Hi elementx, that was a great explanation!

Thanks for that.

When we decided to go for the SAN, that was part of a broader project with would also add VMware with HA and vMotion capability, so we wouldn't need to worry when one of our VMware servers fails.

Unfortunately, this project hasn't been finished and we got stuck with the SAN and 2 VMware servers using that.

I reached out to NetApp to ask about the cost of replacing 6 spinning disks with SSDs, so I'd try to break the current pool and actually have 2, one with 6 SSDs and the other with the remaining disks for the higher intensity VMs.

NetApp was always more interested in either selling a new SAN or adding an expansion, which would cost 2 to 4 times more expensive than the price we paid for the currents SAN.

From my perspective, adding those drives should cost less than half of the price we paid for the SAN.

Then, since replacing drives was too expensive, I decided to upgrade the iSCSI infrastructure from 1GB to 10GB to see if that would boost the performance a bit, which hasn't happened entirely.

Now, when we were renewing the support contract of that SAN, we were surprised with the news that they'll renew it only up to the end of the year, because our SAN is reaching the EoL.

At this point, with just 2 VMware servers using the SAN and no VMware HA or vMotion, I'm asking myself if it's worth buying another SAN.

If so, I'd try to buy one with SSDs if the price is not too high, or at least a hybrid one.

Another option would be to add a huge amount of SSD drives on the current servers and have the VMs locally.

Then, if anything happens with one of the servers, restore the backups of the VMs on the other one.

We have enough RAM on each server to run all the VMs. so that approach would work too, but it would take more time for recovery.

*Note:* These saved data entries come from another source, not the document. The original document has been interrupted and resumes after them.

(** The effects of an accept loop that is delivered [l] and then fails. *)
Definition accept_events (conn : Conn) (l : list Stream) : list event :=
  (flat_map (fun st => [Ev (AcceptStream conn); Ev (Go (GoStream conn st))]) l
   ++ [Ev (AcceptStream conn)])%list.

Definition listen_events (ln : Listener) (l : list Conn) : list event :=
  (flat_map (fun conn => [Ev (Accept ln); Ev (Go (GoHandleConn conn))]) l
   ++ [Ev (Accept ln)])%list.

End Server.

Arguments Ret {Ext R} r.
Arguments Vis {Ext R A} o k.
Arguments Returned {R} r.
Arguments Blocked {R}.
Arguments Ev {Ext A} o.

(** ** A concrete setting

    One instance of the libraries and a few connections, on which the
    programs above are evaluated. *)
Module Demo.

Definition parse_demo (x : string) : UUID + error :=
  if String.eqb x "U1" then inl 1%N
  else if String.eqb x "U2" then inl 2%N
  else inr (ErrNew "invalid UUID length").

Definition parse_addr_demo (x : string) : string + error :=
  if String.eqb x "10.0.0.1" then inl x
  else inr (ErrNew "unable to parse IP").

Definition load_demo (c k : string) : unit + error :=
  if String.eqb c "cert.pem" && String.eqb k "key.pem" then inl tt
  else inr (ErrNew "open: no such file or directory").

#[local] Instance ext : Externals := {|
  Certificate := unit;
  Addr := string;
  ConnectionState := N;
  Version0 := 0;
  AuthenticateType := 0;
  AuthenticationFailed := 65521;
  InitialStreamReceiveWindow := 8388608;
  MaxStreamReceiveWindow := 8388608;
  InitialConnectionReceiveWindow := 20971520;
  MaxConnectionReceiveWindow := 20971520;
  uuid_Parse := parse_demo;
  LoadX509KeyPair := load_demo;
  ParseAddr := parse_addr_demo;
  GenToken := fun st id password =>
    inl (st * 1000 + id * 10 + N.of_nat (String.length password))%N;
  MagicNetwork_Encode := fun network mark => network;
  fmt_bytes := fun _ => "[?]";
  fmt_cmdtype := fun _ => "?";
  fmt_uuid := fun id => Itoa id;
|}.

Definition opts : Options :=
  {| Users := [("U1", "S1")];
     opt_Certificate := "cert.pem";
     PrivateKey := "key.pem";
     CongestionControl := "bbr";
     Fwmark := 0;
     SendThrough := "" |}.

(** The server [New] makes of [opts]. *)
Definition srv : Server :=
  {| dialer := FullconeDirect;
     tlsConfig := {| NextProtos := ["h3"]; MinVersionTLS13 := true;
                     Certificates := [tt] |};
     maxOpenIncomingStreams := 100;
     congestionControl := "bbr";
     cwnd := 10;
     users := <[ 1%N := "S1" ]> ∅;
     fwmark := 0 |}.

Definition world : World :=
  {| w_listen := fun _ => inr (ErrNew "listen: address already in use");
     w_dial := fun _ _ _ => inl 7%nat |}.

(** A world in which every dial runs into its deadline. *)
Definition slow_world : World :=
  {| w_listen := fun _ => inr (ErrNew "listen: address already in use");
     w_dial := fun _ _ _ => inr (ErrNet true "dial tcp: i/o timeout") |}.

(** A [tcp] request for [example.com:80] whose relay ends cleanly. *)
Definition tcp_stream : Stream :=
  {| st_header := inl {| Network := "tcp"; Hostname := "example.com"; Port := 80 |};
     st_relayTCP := fun _ => None;
     st_relayUoT := None |}.

Definition icmp_request : Metadata :=
  {| Network := "icmp"; Hostname := "example.com"; Port := 0 |}.

Definition icmp_stream : Stream :=
  {| st_header := inl icmp_request;
     st_relayTCP := fun _ => None;
     st_relayUoT := None |}.

(** A stream reset by the client before its header is complete. *)
Definition broken_stream : Stream :=
  {| st_header := inr ErrEOF;
     st_relayTCP := fun _ => None;
     st_relayUoT := None |}.

(** A control stream presenting identifier [id] and token [tok]. *)
Definition control (id : UUID) (tok : Token) : UniStream :=
  {| us_peek := inl 0;
     us_head := inl {| TYPE := 0 |};
     us_auth := inl {| auth_UUID := id; TOKEN := tok |} |}.

(** A connection that keeps delivering [streams] and whose control stream
    is [uni]; its TLS state is 5, so the token of [U1] is 5012. *)
Definition connection (uni : UniStream + error) (streams : list Stream) : Conn :=
  {| conn_id := 0;
     RemoteAddr := "192.0.2.1:4242";
     conn_state := 5%N;
     conn_uni := uni;
     conn_streams := streams;
     conn_accept_err := ErrNew "Application error 0x0 (remote)" |}.

(** The client opens one [tcp] stream and goes away without ever opening
    the control stream. *)
Definition hasty_conn : Conn :=
  connection (inr (ErrNew "Application error 0x0 (remote)")) [tcp_stream].

(** The client never opens the control stream: the ten seconds run out. *)
Definition silent_conn : Conn := connection (inr ErrDeadlineExceeded) [].

(** The right token for [U1], a wrong token for [U1], and an identifier
    that is not configured. *)
Definition good_conn : Conn := connection (inl (control 1%N 5012%N)) [].
Definition badtoken_conn : Conn := connection (inl (control 1%N 4711%N)) [].
Definition absent_conn : Conn := connection (inl (control 2%N 4711%N)) [].

(** The store after a successful and after a failed authentication. *)
Definition σ_open : Store := conn_set store0 good_conn (cancel_scope Auth fresh).
Definition σ_failed : Store := conn_set store0 good_conn (cancel_scope Root fresh).

(** The schedule of the hasty client.  Goroutine 0 is the connection's
    ([handleConn] under [Serve]), 1 its authentication goroutine, 2 the
    goroutine of its one stream.  [handleConn] sets the congestion control,
    starts the authentication goroutine, accepts the stream and starts its
    goroutine; the stream reads its header and waits at the gate;
    [AcceptStream] fails because the client is gone, [handleConn] returns and
    its deferred [authDone] runs.  Here the stream is released: it finds the
    root scope live, dials and relays.  Only then does the deferred [cancel]
    of [handleConn] run. *)
Definition race_opens_gate : list nat := [0; 0; 0; 0; 2; 0; 0; 2; 2; 2; 2; 2; 2; 2]%nat.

However, that would be a simpler setup, which is not totally bad.

 

 

elementx
3,406 Views

I understand your point. As a NetApp employee I can't comment on sales-related questions, sorry about that!

 

Your point about 10G iSCSI reminded me of this NVA, which I like because it shows that iSCSI (25G with EF280, in this particular case) is a very decent option if your iSCSI LAN switch is good.

https://www.netapp.com/pdf.html?item=/media/21016-nva-1152-design.pdf

 

If you have unused capacity you could "shrink" DDP by two disks.

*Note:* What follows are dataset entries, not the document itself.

(** * The flight record store of [individual.py]

    A shallow embedding of the command-line utility that records flights
    (destination, race number, plane type) in a SQLite file with two tables,
    [cities] and [races], and of the properties its specification states.

    The SQLite file is modelled as a value of type [store] that the
    operations take and give back; each operation also takes a fault plan
    saying which of its calls into the driver raise [sqlite3.Error]. *)

From Stdlib Require Import ZArith Lia Ascii String.
From stdpp Require Import base option list strings gmap pretty.

(** ** Python values, exceptions and log records *)

(** The values a record of [t.Dict[str, t.Any]] holds here: the [str] and
    [int] the columns of [races] give, and [None], which stands for the
    values that accept no format specification. *)
Inductive pyval : Type :=
  | PyStr (s : string)
  | PyInt (z : Z)
  | PyNone.

(** The exceptions of the program: [sqlite3.Error] (with its subclasses) is
    what every [try] of the file catches; the others pass through. *)
Inductive exn : Type :=
  | sqlite3_Error
  | OverflowError
  | TypeError
  | ValueError
  | UnicodeEncodeError
  | AttributeError
  | SystemExit.

Inductive res (A : Type) : Type :=
  | Ok (a : A)
  | Raise (e : exn).
Arguments Ok {A} a.
Arguments Raise {A} e.

#[global] Instance res_ret : MRet res := fun _ a => Ok a.
#[global] Instance res_bind : MBind res := fun _ _ f r =>
  match r with
  | Ok a => f a
  | Raise e => Raise e
  end.

(** A record of the [logging] module: its level and its message. *)
Inductive log_record : Type :=
  | INFO (msg : string)
  | ERROR (msg : string).

Definition is_error (l : log_record) : bool :=
  match l with
  | ERROR _ => true
  | INFO _ => false
  end.

(** ** Text

    A [string] holds the bytes of a text: of an argument of the command
    line, of a literal of the source, of a cell of the file. Python reads
    such bytes as UTF-8 with the [surrogateescape] handler, as it does for
    the command line: each well-formed sequence is one character of the
    [str], and each byte that belongs to none is one lone surrogate. A
    [str] can be encoded as UTF-8, for the driver or for [stdout], when it
    holds no lone surrogate, that is, when its bytes are well-formed. The
    texts modelled are the ones that come of bytes in this way; any other
    lone surrogate in a [str] counts and fails as these do. *)

Definition byte (c : ascii) : N := N_of_ascii c.

Definition in_range (lo hi : N) (c : ascii) : bool :=
  bool_decide (lo ≤ byte c ≤ hi)%N.

Definition continuation : ascii → bool := in_range 0x80 0xBF.

(** The first two bytes of a well-formed sequence of three bytes, and of
    four: no overlong form, no surrogate, nothing above U+10FFFF. *)
Definition lead3 (b0 b1 : ascii) : bool :=
  in_range 0xE0 0xE0 b0 && in_range 0xA0 0xBF b1
  || in_range 0xE1 0xEC b0 && continuation b1
  || in_range 0xED 0xED b0 && in_range 0x80 0x9F b1
  || in_range 0xEE 0xEF b0 && continuation b1.

Definition lead4 (b0 b1 : ascii) : bool :=
  in_range 0xF0 0xF0 b0 && in_range 0x90 0xBF b1
  || in_range 0xF1 0xF3 b0 && continuation b1
  || in_range 0xF4 0xF4 b0 && in_range 0x80 0x8F b1.

(** The number of bytes of the well-formed sequence the text starts with,
    0 when it starts with none. *)
Definition utf8_sequence (s : string) : nat :=
  match s with
  | EmptyString => 0
  | String b0 s1 =>
      if in_range 0x00 0x7F b0 then 1
      else
        match s1 with
        | EmptyString => 0
        | String b1 s2 =>
            if in_range 0xC2 0xDF b0 then (if continuation b1 then 2 else 0)
            else
              match s2 with
              | EmptyString => 0
              | String b2 s3 =>
                  if lead3 b0 b1 then (if continuation b2 then 3 else 0)
                  else
                    match s3 with
                    | EmptyString => 0
                    | String b3 _ =>
                        if lead4 b0 b1 && continuation b2 && continuation b3
                        then 4 else 0
                    end
              end
        end
  end.
Arguments utf8_sequence : simpl never.

(** The characters of the [str], counted over the bytes: [skip] bytes of a
    sequence already counted are passed over. *)
Fixpoint code_points (skip : nat) (s : string) : nat :=
  match s with
  | EmptyString => 0
  | String _ s' =>
      match skip with
      | S k => code_points k s'
      | O => S (code_points (pred (utf8_sequence s)) s')
      end
  end.

Fixpoint well_formed (skip : nat) (s : string) : bool :=
  match s with
  | EmptyString => match skip with O => true | S _ => false end
  | String _ s' =>
      match skip with
      | S k => well_formed k s'
      | O =>
          match utf8_sequence s with
          | O => false
          | S n => well_formed n s'
          end
      end
  end.

(** [len(s)], and whether [s.encode('utf-8')] succeeds. *)
Definition py_len (s : string) : nat := code_points 0 s.

Definition valid_utf8 (s : string) : bool := well_formed 0 s.

Definition ascii_headed (s : string) : bool :=
  match s with
  | EmptyString => true
  | String c _ => in_range 0x00 0x7F c
  end.

Fixpoint ascii_only (s : string) : bool :=
  match s with
  | EmptyString => true
  | String c s' => in_range 0x00 0x7F c && ascii_only s'
  end.

(** ** [display_plane] *)

Fixpoint fill (n : nat) (c : ascii) : string :=
  match n with
  | O => EmptyString
  | S m => String c (fill m c)
  end.

(** Alignments of a format specification: [<], [>] and [^]. *)
Inductive align : Type := AlignLeft | AlignRight | AlignCenter.

(** Padding to a width, counted in characters: nothing is cut, and [^]
    puts the smaller half of the padding on the left. *)
Definition justify (a : align) (width : nat) (s : string) : string :=
  let pad := width - py_len s in
  match a with
  | AlignLeft => s +:+ fill pad " "
  | AlignRight => fill pad " " +:+ s
  | AlignCenter => fill (pad / 2) " " +:+ s +:+ fill (pad - pad / 2) " "
  end.

(** The limit of Python on the decimal digits of an [int] it converts to
    text ([sys.int_max_str_digits], 4300 unless the interpreter is told
    otherwise). *)
Definition int_max_str_digits : Z := 4300.

(** ['{:<30}'.format(v)] and the like: [str] and [int] accept the
    specification; an [int] of more digits than the limit raises
    [ValueError], and [None] raises [TypeError]. *)
Definition py_format (a : align) (width : nat) (v : pyval) : res string :=
  match v with
  | PyStr s => Ok (justify a width s)
  | PyInt z =>
      if bool_decide (Z.abs z < 10 ^ int_max_str_digits)%Z
      then Ok (justify a width (pretty z))
      else Raise ValueError
  | PyNone => Raise TypeError
  end.

(** [dict.get(key, default)]. *)
Definition get (d : gmap string pyval) (k : string) (dflt : pyval) : pyval :=
  default dflt (d !! k).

https://community.netapp.com/t5/EF-E-Series-SANtricity-and-Related-Plug-ins/Need-to-remove-failed-disk-from-pool/m-p/436669/highlight/true#M1262

 

Then add two SSDs in RAID1, and you'll get plenty of IOPS. If your busy (high IOPS) VMs are few hundred GB, you could move them to this RAID1 even with the small SSDs, and very likely solve your IOPS problem (assuming that 1500 IOPS isn't enough, but 10x of that would be).

As an example (on E2824; your array may be older),  just 2 SSDs in RAID1 can sustain 18K IOPS (4kB 70/30 r/w).

And for E2824 you can get SSDs as small as 800 GB (that I can see in internal E-Series sizer), so 2 x 800 in R1 gives you close to 800 GB usable.

 

Another option - if you get 2 SSDs in R1 - is to set these SSDs to act as read cache for the entire DDP. This won't work well if read ratio isn't high (e.g. 90%), so it's probably less interesting, unless the busy VM is a monster VM that can't fit in two SSDs and IOPS peaks are >90% read (doesn't look that way from the charts).

 

Also check the TR for general things related to DDP. This reminded me - if you can, considering upgrading SANtricity and all f/w before your support expires, in the case you're running some very old version, it's best to get it updated and stable before it expires:

https://www.netapp.com/pdf.html?item=/media/12421-tr4652.pdf

 

elementx
3,390 Views

I just noticed you mention E2824 in Subject, so the SSD R1 performance estimate would be accurate for your array.

ahmadm
3,741 Views

As workload increases, disks are likely to be the next component to result in slowness. We would need to check some performance data from the system to judge the source of slowness and whether there are any optimizations suitable to the system.

 

I suggest to open a support case to review the system. If AutoSupport is enabled, the serial number or name of system would help.